• **What this task involves**: Within the listing below, the lines to output run from the one containing "Lemma ages_refl ds" through the one containing "forall ds', records ds' = l -> ages ds ds'."; copy them exactly and nothing else.

• **Data shown**:
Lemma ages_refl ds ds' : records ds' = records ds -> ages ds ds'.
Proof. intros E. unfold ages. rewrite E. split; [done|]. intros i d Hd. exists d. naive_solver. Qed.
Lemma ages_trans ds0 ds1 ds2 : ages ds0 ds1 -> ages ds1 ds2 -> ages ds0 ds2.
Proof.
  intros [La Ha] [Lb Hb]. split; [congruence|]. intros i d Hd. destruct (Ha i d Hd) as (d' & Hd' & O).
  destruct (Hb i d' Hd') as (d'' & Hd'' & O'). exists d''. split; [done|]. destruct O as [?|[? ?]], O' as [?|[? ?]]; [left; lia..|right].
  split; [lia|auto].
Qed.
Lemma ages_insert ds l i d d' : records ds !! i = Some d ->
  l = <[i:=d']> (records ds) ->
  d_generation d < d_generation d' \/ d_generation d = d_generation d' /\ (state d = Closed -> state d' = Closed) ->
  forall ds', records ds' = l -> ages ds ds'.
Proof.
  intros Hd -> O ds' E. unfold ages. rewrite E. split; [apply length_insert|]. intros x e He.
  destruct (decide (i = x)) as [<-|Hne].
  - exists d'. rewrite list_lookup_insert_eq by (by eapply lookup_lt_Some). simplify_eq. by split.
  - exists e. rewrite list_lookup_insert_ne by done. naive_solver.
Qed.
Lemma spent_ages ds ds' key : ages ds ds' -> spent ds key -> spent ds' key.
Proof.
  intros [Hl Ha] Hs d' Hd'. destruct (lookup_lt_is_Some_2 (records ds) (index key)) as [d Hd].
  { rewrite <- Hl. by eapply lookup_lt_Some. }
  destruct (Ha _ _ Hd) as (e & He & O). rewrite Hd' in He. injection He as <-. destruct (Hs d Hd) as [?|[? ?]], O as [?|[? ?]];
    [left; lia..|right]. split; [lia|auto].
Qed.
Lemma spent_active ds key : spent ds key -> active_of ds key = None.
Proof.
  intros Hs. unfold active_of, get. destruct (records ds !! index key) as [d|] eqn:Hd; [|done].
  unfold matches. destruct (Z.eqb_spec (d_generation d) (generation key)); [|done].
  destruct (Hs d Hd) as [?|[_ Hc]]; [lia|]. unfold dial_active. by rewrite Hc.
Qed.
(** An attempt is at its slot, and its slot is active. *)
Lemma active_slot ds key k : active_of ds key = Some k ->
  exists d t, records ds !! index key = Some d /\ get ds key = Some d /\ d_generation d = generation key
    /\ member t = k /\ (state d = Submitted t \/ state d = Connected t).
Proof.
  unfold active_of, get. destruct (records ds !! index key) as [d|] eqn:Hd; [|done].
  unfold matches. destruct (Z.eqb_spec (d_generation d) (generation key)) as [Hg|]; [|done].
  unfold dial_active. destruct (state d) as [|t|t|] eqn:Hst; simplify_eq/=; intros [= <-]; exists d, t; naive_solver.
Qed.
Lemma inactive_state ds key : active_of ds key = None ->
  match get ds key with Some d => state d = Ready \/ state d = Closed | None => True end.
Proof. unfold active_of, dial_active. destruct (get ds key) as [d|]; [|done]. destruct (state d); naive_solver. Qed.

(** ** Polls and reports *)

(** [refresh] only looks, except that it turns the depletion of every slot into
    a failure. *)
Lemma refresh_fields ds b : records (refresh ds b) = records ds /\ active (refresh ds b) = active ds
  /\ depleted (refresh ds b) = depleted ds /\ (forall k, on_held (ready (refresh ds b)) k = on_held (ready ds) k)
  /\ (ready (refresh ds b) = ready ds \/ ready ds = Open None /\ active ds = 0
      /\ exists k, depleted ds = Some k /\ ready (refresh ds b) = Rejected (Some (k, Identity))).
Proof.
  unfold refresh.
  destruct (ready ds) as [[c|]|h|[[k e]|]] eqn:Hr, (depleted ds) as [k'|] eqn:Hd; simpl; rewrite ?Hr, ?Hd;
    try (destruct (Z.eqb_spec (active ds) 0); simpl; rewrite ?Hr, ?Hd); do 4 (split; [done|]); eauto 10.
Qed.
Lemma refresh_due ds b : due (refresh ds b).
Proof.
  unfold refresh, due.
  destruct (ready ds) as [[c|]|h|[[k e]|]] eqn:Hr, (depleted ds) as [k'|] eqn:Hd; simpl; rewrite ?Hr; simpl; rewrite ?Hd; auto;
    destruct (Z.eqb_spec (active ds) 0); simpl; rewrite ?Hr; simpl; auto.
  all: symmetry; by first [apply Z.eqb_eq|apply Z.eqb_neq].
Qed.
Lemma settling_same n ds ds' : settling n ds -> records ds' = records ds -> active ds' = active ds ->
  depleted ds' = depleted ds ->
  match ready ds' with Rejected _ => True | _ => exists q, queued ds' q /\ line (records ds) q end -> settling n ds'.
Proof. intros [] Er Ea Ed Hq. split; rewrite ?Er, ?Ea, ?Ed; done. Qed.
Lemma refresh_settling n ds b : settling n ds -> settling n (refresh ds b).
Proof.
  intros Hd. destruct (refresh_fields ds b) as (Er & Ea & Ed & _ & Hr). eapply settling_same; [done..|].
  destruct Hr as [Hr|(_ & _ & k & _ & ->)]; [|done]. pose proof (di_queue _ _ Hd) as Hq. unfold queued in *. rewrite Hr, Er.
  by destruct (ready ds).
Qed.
---
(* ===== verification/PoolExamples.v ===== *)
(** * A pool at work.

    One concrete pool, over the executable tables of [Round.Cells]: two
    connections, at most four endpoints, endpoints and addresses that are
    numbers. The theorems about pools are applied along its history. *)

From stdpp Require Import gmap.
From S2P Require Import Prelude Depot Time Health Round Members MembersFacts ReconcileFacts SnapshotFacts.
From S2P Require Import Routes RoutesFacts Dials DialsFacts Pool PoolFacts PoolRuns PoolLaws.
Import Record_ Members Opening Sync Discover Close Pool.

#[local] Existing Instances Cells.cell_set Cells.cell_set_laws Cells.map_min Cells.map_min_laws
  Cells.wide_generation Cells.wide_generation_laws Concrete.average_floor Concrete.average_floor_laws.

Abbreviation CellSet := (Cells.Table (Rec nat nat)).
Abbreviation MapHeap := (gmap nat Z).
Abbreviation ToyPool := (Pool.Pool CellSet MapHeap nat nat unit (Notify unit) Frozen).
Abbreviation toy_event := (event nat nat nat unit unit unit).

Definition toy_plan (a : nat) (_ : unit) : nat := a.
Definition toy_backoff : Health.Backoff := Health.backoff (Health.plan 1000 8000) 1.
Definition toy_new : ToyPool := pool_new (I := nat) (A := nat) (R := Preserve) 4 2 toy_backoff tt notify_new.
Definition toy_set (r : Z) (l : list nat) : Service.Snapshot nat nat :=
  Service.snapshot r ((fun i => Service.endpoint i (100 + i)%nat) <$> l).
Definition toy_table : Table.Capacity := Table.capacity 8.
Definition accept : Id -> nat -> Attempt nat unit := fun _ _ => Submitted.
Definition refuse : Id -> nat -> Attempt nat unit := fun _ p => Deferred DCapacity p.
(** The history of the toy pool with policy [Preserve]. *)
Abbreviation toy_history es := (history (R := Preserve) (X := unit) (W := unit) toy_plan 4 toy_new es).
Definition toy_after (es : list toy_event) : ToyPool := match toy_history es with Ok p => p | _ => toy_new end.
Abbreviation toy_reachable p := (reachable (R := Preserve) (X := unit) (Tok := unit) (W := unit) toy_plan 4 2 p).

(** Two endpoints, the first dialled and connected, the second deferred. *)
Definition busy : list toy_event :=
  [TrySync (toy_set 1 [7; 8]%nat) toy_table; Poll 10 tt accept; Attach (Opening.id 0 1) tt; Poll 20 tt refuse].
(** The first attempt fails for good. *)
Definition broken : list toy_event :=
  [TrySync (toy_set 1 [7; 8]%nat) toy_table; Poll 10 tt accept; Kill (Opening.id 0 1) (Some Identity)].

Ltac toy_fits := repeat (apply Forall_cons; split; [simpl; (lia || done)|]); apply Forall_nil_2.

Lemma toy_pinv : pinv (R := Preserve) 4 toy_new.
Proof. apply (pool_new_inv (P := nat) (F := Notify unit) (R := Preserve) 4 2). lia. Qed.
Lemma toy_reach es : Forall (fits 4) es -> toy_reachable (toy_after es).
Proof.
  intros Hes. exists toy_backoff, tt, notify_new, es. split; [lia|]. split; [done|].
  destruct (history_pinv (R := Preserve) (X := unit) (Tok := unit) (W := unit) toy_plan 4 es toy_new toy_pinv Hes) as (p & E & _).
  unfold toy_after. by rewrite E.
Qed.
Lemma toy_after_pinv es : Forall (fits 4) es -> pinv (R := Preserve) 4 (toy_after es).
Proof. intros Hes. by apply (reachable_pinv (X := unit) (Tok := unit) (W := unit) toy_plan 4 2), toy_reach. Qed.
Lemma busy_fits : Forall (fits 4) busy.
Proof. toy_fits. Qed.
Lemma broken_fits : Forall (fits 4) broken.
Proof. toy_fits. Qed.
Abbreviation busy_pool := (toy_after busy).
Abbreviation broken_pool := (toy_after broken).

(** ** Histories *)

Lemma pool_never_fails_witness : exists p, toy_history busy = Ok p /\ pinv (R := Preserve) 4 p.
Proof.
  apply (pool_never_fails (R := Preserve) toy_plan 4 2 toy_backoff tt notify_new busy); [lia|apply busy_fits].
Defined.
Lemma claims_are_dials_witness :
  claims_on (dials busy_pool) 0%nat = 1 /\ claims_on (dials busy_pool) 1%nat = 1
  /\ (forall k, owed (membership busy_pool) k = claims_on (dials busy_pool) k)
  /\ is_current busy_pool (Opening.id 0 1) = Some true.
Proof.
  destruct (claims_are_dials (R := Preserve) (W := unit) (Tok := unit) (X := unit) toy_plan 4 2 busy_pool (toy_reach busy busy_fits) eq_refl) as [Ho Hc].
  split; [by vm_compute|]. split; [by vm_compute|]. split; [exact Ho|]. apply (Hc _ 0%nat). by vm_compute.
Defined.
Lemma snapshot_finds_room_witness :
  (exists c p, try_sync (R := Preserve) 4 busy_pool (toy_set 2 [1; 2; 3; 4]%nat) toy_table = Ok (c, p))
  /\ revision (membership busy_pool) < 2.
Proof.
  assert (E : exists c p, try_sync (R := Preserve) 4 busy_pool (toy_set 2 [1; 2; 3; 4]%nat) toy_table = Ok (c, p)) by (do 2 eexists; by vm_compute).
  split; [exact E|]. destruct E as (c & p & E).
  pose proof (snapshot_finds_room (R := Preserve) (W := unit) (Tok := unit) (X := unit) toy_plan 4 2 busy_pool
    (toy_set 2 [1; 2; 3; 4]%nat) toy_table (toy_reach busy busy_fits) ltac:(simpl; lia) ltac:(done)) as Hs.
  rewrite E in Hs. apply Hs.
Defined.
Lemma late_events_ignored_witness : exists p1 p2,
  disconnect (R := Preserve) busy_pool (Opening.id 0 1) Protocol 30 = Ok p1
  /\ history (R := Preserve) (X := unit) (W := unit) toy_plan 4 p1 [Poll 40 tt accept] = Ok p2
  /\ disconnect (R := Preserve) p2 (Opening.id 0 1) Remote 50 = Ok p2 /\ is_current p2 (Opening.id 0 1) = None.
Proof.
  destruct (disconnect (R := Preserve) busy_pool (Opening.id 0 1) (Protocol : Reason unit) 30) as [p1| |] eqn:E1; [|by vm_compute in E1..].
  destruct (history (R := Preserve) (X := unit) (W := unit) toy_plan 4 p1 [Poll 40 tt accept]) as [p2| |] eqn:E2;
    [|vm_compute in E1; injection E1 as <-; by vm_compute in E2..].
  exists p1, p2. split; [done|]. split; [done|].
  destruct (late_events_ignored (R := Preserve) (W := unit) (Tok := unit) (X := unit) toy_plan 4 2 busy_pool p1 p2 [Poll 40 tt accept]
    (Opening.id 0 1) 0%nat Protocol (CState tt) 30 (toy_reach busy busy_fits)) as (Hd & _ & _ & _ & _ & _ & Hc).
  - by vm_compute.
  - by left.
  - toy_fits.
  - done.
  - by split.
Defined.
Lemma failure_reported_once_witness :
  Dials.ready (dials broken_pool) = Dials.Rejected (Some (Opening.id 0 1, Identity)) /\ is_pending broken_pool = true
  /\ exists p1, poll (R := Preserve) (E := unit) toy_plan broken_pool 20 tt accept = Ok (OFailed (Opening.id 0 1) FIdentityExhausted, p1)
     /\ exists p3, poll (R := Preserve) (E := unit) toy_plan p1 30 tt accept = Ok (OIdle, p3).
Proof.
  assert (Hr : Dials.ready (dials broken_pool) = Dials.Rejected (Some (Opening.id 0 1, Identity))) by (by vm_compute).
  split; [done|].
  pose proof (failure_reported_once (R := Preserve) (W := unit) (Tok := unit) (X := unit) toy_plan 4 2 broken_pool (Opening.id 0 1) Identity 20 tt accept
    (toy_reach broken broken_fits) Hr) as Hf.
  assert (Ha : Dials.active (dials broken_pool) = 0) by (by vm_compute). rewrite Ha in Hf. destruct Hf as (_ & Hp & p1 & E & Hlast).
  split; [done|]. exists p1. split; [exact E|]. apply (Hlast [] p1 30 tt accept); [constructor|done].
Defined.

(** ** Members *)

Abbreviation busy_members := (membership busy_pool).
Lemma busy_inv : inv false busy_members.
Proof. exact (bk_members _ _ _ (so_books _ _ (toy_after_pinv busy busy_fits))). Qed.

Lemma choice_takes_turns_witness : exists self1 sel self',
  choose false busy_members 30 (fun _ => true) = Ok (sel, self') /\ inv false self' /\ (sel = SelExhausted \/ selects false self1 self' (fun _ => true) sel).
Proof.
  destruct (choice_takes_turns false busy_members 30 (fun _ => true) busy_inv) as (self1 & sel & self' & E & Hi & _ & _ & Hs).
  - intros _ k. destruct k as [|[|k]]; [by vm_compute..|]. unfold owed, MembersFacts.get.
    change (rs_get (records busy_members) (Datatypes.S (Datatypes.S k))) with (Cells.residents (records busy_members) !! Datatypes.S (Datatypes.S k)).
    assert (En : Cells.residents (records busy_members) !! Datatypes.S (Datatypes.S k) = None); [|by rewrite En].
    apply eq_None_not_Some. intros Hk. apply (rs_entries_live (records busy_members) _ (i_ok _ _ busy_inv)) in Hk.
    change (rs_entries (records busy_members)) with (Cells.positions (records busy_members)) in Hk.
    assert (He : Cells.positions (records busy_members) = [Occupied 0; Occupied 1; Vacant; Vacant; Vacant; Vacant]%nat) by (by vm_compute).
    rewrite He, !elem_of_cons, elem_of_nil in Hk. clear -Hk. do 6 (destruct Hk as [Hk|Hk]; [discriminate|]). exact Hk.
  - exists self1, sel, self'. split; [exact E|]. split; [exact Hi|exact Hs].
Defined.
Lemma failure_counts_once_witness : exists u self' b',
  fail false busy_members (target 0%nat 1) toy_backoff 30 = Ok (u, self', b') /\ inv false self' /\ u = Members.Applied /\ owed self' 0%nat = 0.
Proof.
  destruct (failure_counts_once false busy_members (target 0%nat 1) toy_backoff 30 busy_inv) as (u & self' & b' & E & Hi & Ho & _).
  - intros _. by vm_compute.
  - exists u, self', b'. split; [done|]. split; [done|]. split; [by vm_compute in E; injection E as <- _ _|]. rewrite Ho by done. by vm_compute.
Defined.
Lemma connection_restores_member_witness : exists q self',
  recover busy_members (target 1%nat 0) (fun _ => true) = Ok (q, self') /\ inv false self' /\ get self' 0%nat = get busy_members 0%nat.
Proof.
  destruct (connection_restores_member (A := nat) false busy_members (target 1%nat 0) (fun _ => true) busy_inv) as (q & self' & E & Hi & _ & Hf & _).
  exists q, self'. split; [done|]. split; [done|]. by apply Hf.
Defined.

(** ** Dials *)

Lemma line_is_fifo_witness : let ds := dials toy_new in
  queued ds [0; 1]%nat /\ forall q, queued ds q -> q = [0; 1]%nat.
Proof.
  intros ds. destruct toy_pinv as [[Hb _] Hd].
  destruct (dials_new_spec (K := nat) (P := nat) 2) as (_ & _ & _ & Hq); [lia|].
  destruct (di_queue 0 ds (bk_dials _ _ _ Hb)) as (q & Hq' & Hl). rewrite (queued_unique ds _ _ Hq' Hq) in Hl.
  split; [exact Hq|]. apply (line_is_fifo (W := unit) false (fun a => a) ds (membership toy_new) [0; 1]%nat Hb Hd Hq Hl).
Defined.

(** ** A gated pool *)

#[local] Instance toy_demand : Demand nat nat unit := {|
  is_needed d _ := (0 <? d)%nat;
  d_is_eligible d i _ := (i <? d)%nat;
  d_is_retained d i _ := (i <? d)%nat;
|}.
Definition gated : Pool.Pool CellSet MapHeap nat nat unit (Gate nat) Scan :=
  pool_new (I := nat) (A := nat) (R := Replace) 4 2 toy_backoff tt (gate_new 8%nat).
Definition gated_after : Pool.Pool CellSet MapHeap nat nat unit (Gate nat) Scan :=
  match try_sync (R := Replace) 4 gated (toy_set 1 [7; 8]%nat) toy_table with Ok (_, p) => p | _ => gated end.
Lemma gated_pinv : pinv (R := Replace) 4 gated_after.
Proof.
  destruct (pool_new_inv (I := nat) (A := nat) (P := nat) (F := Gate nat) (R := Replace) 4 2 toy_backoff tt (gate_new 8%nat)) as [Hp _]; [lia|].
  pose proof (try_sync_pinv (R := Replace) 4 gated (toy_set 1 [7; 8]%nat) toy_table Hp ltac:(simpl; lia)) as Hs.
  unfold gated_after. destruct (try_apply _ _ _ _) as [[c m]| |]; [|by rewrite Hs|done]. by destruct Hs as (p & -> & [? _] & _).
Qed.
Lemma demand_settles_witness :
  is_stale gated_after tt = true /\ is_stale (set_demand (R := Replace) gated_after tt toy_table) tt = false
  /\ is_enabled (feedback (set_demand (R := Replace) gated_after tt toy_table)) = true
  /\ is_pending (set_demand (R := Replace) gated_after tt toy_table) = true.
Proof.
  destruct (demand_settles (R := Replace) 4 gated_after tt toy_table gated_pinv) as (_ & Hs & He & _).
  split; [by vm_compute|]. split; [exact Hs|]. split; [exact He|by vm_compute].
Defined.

• **Answer**:
Lemma ages_refl ds ds' : records ds' = records ds -> ages ds ds'.
Proof. intros E. unfold ages. rewrite E. split; [done|]. intros i d Hd. exists d. naive_solver. Qed.
Lemma ages_trans ds0 ds1 ds2 : ages ds0 ds1 -> ages ds1 ds2 -> ages ds0 ds2.
Proof.
  intros [La Ha] [Lb Hb]. split; [congruence|]. intros i d Hd. destruct (Ha i d Hd) as (d' & Hd' & O).
  destruct (Hb i d' Hd') as (d'' & Hd'' & O'). exists d''. split; [done|]. destruct O as [?|[? ?]], O' as [?|[? ?]]; [left; lia..|right].
  split; [lia|auto].
Qed.
Lemma ages_insert ds l i d d' : records ds !! i = Some d ->
  l = <[i:=d']> (records ds) ->
  d_generation d < d_generation d' \/ d_generation d = d_generation d' /\ (state d = Closed -> state d' = Closed) ->
  forall ds', records ds' = l -> ages ds ds'.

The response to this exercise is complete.